Working through the entries below, find how many lines include the string "Resolve"; give only that number.

[Information provided]

Lemma shifts_open_cb status data d : shifts 0 (nfs_open_cb (E:=E) status data d).
Proof. unfold nfs_open_cb. shifts. Qed.
Lemma shifts_read_cb status data d : shifts 0 (nfs_read_cb (E:=E) status data d).
Proof. unfold nfs_read_cb. shifts. Qed.
Lemma shifts_write_cb status data d : shifts 0 (nfs_write_cb (E:=E) status data d).
Proof. unfold nfs_write_cb. shifts. Qed.
Lemma shifts_close_cb status data d : shifts 0 (nfs_close_cb (E:=E) status data d).
Proof. unfold nfs_close_cb. shifts. Qed.
Lemma shifts_stat64_cb status data d : shifts 0 (nfs_stat64_cb (E:=E) status data d).
Proof. unfold nfs_stat64_cb. shifts. Qed.
Lemma shifts_create_cb status data d : shifts 0 (nfs_create_cb (E:=E) status data d).
Proof. unfold nfs_create_cb. shifts. Qed.
Lemma shifts_dirent_cb status data d : shifts 0 (nfs_dirent_cb (E:=E) status data d).
Proof.
  unfold nfs_dirent_cb. shifts.
  assert (forall fuel i len, shifts 0 (dirent_loop (E:=E) fuel data d len i)) as Hloop; [|apply Hloop].
  induction fuel as [|fuel IH]; intros i len; cbn [dirent_loop]; shifts. 
Qed.

#[local] Hint Resolve shifts_await shifts_open_cb shifts_read_cb shifts_write_cb shifts_close_cb shifts_stat64_cb
  shifts_create_cb shifts_dirent_cb : shifts.

Lemma shifts_eachopen v flags pid : shifts 0 (vnfs_eachopen v flags pid).
Proof. unfold vnfs_eachopen. shifts_op. Qed.
Lemma shifts_write v u : shifts 0 (vnfs_write v u).
Proof. unfold vnfs_write. shifts_op. Qed.
Lemma shifts_read v u : shifts 0 (vnfs_read v u).
Proof. unfold vnfs_read. shifts_op. Qed.
Lemma shifts_getdirent v u : shifts 0 (vnfs_getdirent v u).
Proof. unfold vnfs_getdirent, find_device_pos. shifts_op. Qed.
Lemma shifts_stat_await d p : shifts (- delta p) (stat_await d p).
Proof.
  unfold stat_await. apply shifts_seq; [shifts|]. intros. apply shifts_seq; [shifts|]. intros.
  rewrite <- (Z.add_0_r (- delta p)). apply shifts_bind; [shifts|]. shifts.
Qed.
#[local] Hint Resolve shifts_stat_await : shifts.
Lemma shifts_stat v pid : shifts 0 (vnfs_stat v pid).
Proof. unfold vnfs_stat. shifts_op. Qed.
Lemma shifts_creat dir name pid : shifts 0 (vnfs_creat (E:=E) dir name pid).
Proof. unfold vnfs_creat. shifts_op. Qed.
Lemma shifts_reclaim v pid : shifts 0 (vnfs_reclaim v pid).
Proof. unfold vnfs_reclaim. shifts_op. Qed.
#[local] Hint Resolve shifts_stat shifts_creat shifts_reclaim : shifts.

Lemma shifts_VOP_CREAT dir name pid : shifts 0 (VOP_CREAT (E:=E) dir name pid).
Proof. unfold VOP_CREAT. shifts. Qed.
Lemma shifts_VOP_RECLAIM v pid : shifts 0 (VOP_RECLAIM v pid).
Proof. unfold VOP_RECLAIM, dev_reclaim, console_close, console_reader, set_reader. shifts. Qed.
Lemma shifts_VOP_STAT v pid : shifts 0 (VOP_STAT v pid).
Proof. unfold VOP_STAT, dev_stat. shifts. Qed.
#[local] Hint Resolve shifts_VOP_CREAT shifts_VOP_RECLAIM shifts_VOP_STAT : shifts.

Lemma shifts_find_vnode fuel curr path : shifts 0 (find_vnode (E:=E) fuel curr path).
Proof. revert curr. induction fuel as [|fuel IH]; intros curr; cbn [find_vnode]; shifts. Qed.
Lemma shifts_lookup_cb n status data d : shifts 0 (nfs_lookup_cb (E:=E) n status data d).
Proof.
  unfold nfs_lookup_cb. shifts.
  assert (forall fuel path, shifts 0 (lookup_loop (E:=E) fuel data d path)) as Hloop; [|apply Hloop].
  induction fuel as [|fuel IH]; intros path; cbn [lookup_loop]; shifts.
Qed.
#[local] Hint Resolve shifts_find_vnode shifts_lookup_cb : shifts.

(** The creation of a missing file ends the operation itself when the server
    cannot be asked ([None]). *)
Definition ends (p : Z) (c : M (sos E) (option Z)) : Prop :=
  forall s r s', c s = Ok r s' -> course (match r with None => - delta p | Some _ => 0 end) (count s) (count s').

[/Information provided]

- _Output_: 5